À Victoria Park, à Hong Kong, une veillée pour marquer le 30e anniversaire du massacre de Tiananmen, le 4 juin 2019.
À Victoria Park, à Hong Kong, une veillée pour marquer le 30e anniversaire du massacre de Tiananmen, le 4 juin 2019. REUTERS/Tyrone Siu

La plupart des militants pro-démocratie sont emprisonnés ou vivent en exil. Quelle sera l’ambiance ce 4 juin à Hong Kong, et de quelle manière les Hongkongais pourront-ils se souvenir ?

Il est quasiment impossible d’organiser le moindre rassemblement public à Hong Kong. Je suppose que les gens vont allumer des bougies chez eux, à la maison, car quiconque participe à un rassemblement risque d’être arrêté. C’est cela, la réalité politique à Hong Kong aujourd’hui. Donc, pour ceux qui se sont exilés à l’étranger, nous organisons des manifestations dans de nombreuses villes. Au Royaume-Uni, dans au moins dix villes, les gens allumeront des bougies pour commémorer les victimes, car c’est dans ce pays que vit la plus grande communauté de Hongkongais.

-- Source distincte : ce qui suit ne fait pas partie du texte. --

(* ===== verification/LogThreads.v ===== *)
(** * LogThreads: the logger under concurrent threads (core/logpusher/log_pusher.h, log_pusher.cpp,
    kafka_log_producer.cpp)

    LogPusher.v has the functions of the logger as one thread runs them.  Here each function is a sequence of
    steps, and the threads of the service, the monitor thread among them, take them in any order: the two
    lookups of [getLogger] with the lock and the insertion between them, [push], the test, the
    compare-and-swap, the assignment and the creation of [startRemoteMonitor], the delivery callback
    and the loop of the monitor.

    A logger is kept alive by the shared pointers to it: that of the map, those of static variables and those
    that threads hold.  When the last one goes, the destructor deletes the producer, to which the
    monitor keeps a plain pointer; using it then is undefined.  So is looking a name up while another
    thread changes the map, which is not safe for threads.  A producer has the number of its logger,
    since a logger has at most one in its life.

    [pushed] and [dropped] are not in the code: they write down which records were given to the loggers, and
    which were given up and why. *)
From S2P Require Import Prelude CString LogPusher.

(** ** Threads *)

(** What follows a change of the work mode. *)
Inductive after_mode : Set := ModeDone | ModeRecover (p : producer_id) | ModeExit.

(** What a logger is looked up for: to push a record, to keep it in a static variable, to set its mode, or to
    see in the monitor whether it is remote again. *)
Inductive purpose : Type :=
| ForPush (log : bytes) (important : bool) | ForPin | ForMode (workLocal : bool) (next : after_mode)
| ForMonitor (p : option producer_id).

(** Where a thread is. *)
Inductive thread_pc : Type :=
| Idle
| GetFind (n : bytes) (logLocal : bool) (k : purpose)
| GetLock (n : bytes) (logLocal : bool) (k : purpose)
| GetFindAgain (n : bytes) (logLocal : bool) (k : purpose)
| GetInsert (n : bytes) (i : logger_id) (k : purpose)
| GetUnlock (n : bytes) (i : logger_id) (k : purpose)
| GetReturn (n : bytes) (i : logger_id) (k : purpose)
| Pin (i : logger_id)
| PushRun (i : logger_id) (log : bytes) (important : bool)
| StartMode (i : logger_id) (msg : Message)
| StartTest (i : logger_id) (msg : Message)
| StartCas (i : logger_id) (msg : Message)
| StartInit (i : logger_id) (msg : Message)
| StartCreate (i : logger_id)
| ModeSet (i : logger_id) (workLocal : bool) (next : after_mode)
| Reported (i : logger_id) (p : producer_id)
| Erase (n : bytes)
| MonStart | MonSend (p : option producer_id) | MonSleep5 (p : option producer_id)
| MonAsk (i : logger_id) (p : option producer_id) | MonSleep2 (p : option producer_id) | MonExit
| Ended.

(** What an idle thread may be told to do: to push on the logger of a static variable, to look a logger up and
    push on it, to keep a logger, to remove one, or to report on a message of a producer. *)
Inductive job : Type :=
| JobPush (i : logger_id) (log : bytes) (important : bool)
| JobLog (n : bytes) (logLocal : bool) (log : bytes) (important : bool)
| JobPin (n : bytes) (logLocal : bool)
| JobRemove (n : bytes)
| JobReport (p : producer_id) (err : bool).

(** What a producer answers: a result, or in the monitor an exception of the client. *)
Inductive send_answer : Set := Answer (r : SendResult) | ClientException.

(** What the outside does in a step. *)
Record outside_event := mkEvent { ev_job : job; ev_answer : send_answer; ev_created : bool }.

(** Why a record was given up. *)
Inductive drop_reason : Set := Unimportant | MonitorBusy | NoThread | GivenUp.

Record shared := mkShared {
  core : log_state; locked : bool; writing : bool; pinned : list logger_id;
  pushed : list bytes; dropped : list (drop_reason * bytes);
}.
Record system := mkSystem { sh : shared; threads : list thread_pc }.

►À lire aussi : Hong Kong: une statue commémorant les victimes de Tiananmen démantelée

Depuis que vous avez dû quitter Hong Kong, vous n’avez jamais cessé de militer pour la démocratie dans l’ex-colonie britannique. Avez-vous pu reconstituer un mouvement pro-démocratie en exil ?  

Je ne dirais pas qu’il existe un vrai mouvement pour la démocratie à l’étranger, mais il y a de plus en plus de gens qui se mobilisent et militent pour cette cause, afin de réveiller les consciences et d’alerter l’opinion publique sur les violations des droits de l’homme en Chine. C’est de notre devoir. Nous avons fui Hong Kong, mais nous portons une responsabilité et devons être la voix des Hongkongais. Il faut rappeler au monde ce que s’y passe.  

La jeunesse hongkongaise, reste-t-elle mobilisée ou est-ce que les autorités chinoises ont réussies à museler toute opposition ?  

Je ne peux pas joindre mes amis directement sur place, car cela les mettrait en danger. Le gouvernement hongkongais pourrait les accuser de collusion avec moi. Cela suffirait pour les envoyer en prison. Ce que je sais, c’est qu’il est devenu extrêmement difficile de militer à Hong Kong. Mais je suis convaincu qu’il y a pas mal de gens qui tentent de continuer le combat. C’est un militantisme silencieux, ils soutiennent par exemple les prisonniers et leurs proches. Ils organisent des conférences privées pour manifester leur opposition.  

C’est justement pour avoir aidé les prisonniers et leurs familles que le cardinal Joseph Zen, âgé de 90 ans, sera jugé en septembre 2022. Que peut faire la communauté internationale pour raisonner Pékin ?  

Je pense que Pékin n’a plus peur des répercussions internationales. Ils sont déterminés à continuer sur la voie du totalitarisme. Nous devons donc renforcer notre vigilance, continuer à défendre la démocratie et aussi à forcer la Chine de rendre des comptes pour toutes les violations des droits de l’Homme commises sur son sol. C’est la seule manière de soutenir les Hongkongais qui continuent à se battre pour leurs libertés.